Your objective: Go through the data and copy every line in which "Import" appears.

[The records]

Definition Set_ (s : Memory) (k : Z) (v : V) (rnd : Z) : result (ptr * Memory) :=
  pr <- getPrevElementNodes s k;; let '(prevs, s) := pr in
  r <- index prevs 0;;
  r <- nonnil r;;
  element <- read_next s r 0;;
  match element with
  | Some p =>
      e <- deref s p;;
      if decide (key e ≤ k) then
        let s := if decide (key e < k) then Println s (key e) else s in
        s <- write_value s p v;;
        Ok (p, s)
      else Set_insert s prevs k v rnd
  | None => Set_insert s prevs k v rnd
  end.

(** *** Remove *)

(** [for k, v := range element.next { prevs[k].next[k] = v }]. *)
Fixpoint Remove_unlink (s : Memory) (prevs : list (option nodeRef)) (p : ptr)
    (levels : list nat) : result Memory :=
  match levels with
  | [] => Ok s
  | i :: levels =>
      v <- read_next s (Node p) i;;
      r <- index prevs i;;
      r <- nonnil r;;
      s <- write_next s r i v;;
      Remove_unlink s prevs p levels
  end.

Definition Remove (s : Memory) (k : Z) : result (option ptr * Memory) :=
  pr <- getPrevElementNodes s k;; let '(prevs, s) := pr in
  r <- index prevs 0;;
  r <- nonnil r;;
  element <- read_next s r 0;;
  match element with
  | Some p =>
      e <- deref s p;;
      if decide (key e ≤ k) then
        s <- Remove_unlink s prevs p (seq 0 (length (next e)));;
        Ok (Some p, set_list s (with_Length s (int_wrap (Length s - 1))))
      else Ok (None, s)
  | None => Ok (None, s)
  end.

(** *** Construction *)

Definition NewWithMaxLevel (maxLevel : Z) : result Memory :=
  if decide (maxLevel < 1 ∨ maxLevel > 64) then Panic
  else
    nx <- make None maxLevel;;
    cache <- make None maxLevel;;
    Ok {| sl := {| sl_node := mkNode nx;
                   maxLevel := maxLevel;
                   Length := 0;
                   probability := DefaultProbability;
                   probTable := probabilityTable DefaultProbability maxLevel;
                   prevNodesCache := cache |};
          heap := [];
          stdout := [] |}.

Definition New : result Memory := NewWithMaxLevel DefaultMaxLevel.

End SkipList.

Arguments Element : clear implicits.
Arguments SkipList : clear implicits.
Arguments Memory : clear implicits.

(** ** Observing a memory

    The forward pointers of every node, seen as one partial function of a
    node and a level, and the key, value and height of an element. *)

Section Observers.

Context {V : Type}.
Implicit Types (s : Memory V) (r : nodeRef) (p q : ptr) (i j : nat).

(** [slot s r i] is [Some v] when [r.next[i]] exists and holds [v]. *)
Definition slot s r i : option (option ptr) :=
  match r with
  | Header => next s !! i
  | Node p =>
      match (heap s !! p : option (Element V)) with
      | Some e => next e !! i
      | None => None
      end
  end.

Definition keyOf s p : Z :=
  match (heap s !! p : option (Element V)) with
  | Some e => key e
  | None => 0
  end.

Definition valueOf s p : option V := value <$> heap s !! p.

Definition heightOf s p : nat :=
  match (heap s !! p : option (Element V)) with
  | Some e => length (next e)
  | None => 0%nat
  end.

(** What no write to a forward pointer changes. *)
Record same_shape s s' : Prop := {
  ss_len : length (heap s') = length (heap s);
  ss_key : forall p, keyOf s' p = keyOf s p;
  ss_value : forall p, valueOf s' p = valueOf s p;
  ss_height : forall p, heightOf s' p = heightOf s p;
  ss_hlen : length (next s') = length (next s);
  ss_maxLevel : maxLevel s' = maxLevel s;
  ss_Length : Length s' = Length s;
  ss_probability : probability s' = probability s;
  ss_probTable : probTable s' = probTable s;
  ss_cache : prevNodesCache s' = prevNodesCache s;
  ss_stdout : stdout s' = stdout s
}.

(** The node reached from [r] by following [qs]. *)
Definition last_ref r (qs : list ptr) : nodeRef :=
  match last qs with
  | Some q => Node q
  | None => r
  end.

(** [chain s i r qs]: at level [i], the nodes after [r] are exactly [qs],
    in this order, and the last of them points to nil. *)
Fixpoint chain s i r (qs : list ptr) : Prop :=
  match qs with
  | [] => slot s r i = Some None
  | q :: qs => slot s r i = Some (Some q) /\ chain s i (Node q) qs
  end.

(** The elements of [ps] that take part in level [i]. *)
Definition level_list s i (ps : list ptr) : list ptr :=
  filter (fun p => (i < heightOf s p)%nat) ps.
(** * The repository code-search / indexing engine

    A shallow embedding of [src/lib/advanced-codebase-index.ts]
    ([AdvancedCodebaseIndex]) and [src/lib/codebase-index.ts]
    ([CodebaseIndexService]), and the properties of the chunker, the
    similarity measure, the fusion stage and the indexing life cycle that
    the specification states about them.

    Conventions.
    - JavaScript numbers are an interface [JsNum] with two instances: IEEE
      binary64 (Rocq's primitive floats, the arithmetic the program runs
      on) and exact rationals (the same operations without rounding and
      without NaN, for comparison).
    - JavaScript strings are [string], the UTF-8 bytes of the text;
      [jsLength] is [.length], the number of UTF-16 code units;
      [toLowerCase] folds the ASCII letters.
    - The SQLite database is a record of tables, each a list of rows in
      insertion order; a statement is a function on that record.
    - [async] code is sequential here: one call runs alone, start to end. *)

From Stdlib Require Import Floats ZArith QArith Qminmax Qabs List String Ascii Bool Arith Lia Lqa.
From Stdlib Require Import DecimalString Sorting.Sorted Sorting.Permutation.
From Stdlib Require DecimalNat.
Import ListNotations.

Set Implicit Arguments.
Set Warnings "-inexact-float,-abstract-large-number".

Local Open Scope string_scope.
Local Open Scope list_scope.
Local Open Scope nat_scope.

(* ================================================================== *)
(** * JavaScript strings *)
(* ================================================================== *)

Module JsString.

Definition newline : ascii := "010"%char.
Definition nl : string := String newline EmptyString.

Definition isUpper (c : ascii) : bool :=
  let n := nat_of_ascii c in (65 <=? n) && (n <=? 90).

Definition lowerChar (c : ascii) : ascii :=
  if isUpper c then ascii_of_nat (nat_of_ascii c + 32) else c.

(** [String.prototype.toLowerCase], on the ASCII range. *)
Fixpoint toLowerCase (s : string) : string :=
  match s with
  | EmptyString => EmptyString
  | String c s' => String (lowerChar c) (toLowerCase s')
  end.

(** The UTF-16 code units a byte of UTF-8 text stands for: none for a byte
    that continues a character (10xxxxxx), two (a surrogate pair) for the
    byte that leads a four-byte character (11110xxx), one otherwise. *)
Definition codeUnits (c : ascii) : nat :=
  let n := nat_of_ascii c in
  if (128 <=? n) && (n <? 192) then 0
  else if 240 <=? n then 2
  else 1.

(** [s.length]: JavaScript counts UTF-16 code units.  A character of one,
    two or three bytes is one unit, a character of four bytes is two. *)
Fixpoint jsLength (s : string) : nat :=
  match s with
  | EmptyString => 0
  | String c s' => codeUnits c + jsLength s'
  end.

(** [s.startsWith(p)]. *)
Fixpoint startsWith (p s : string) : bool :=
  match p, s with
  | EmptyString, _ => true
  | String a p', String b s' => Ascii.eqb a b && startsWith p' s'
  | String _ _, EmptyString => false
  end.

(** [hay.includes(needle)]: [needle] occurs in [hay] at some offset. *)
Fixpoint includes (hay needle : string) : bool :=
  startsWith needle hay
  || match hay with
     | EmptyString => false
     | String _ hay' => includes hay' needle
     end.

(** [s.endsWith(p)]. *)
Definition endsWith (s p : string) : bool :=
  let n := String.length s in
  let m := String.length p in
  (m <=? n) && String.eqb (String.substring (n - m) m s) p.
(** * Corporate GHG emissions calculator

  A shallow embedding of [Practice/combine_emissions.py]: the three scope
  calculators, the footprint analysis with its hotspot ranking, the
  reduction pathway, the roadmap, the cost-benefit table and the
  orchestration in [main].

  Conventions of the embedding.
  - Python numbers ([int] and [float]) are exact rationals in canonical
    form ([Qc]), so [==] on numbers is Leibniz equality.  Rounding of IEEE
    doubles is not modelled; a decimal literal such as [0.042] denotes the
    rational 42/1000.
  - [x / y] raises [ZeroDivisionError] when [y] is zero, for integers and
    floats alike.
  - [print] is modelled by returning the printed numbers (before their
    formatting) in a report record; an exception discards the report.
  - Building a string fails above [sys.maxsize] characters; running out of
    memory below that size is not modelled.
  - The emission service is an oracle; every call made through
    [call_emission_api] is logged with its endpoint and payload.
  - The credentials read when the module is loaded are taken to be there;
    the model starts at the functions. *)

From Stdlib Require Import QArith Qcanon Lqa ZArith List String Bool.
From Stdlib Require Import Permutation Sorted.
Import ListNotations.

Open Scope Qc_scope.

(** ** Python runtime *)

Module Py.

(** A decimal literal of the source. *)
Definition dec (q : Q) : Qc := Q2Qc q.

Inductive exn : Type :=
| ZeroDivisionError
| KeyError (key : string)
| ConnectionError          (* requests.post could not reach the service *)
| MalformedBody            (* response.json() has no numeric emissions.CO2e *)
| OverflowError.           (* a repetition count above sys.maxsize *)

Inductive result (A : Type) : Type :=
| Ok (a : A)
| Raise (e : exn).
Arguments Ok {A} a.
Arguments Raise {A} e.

[/The records]

Response:
From Stdlib Require Import Floats ZArith QArith Qminmax Qabs List String Ascii Bool Arith Lia Lqa.
From Stdlib Require Import DecimalString Sorting.Sorted Sorting.Permutation.
Import ListNotations.
From Stdlib Require Import QArith Qcanon Lqa ZArith List String Bool.
From Stdlib Require Import Permutation Sorted.
Import ListNotations.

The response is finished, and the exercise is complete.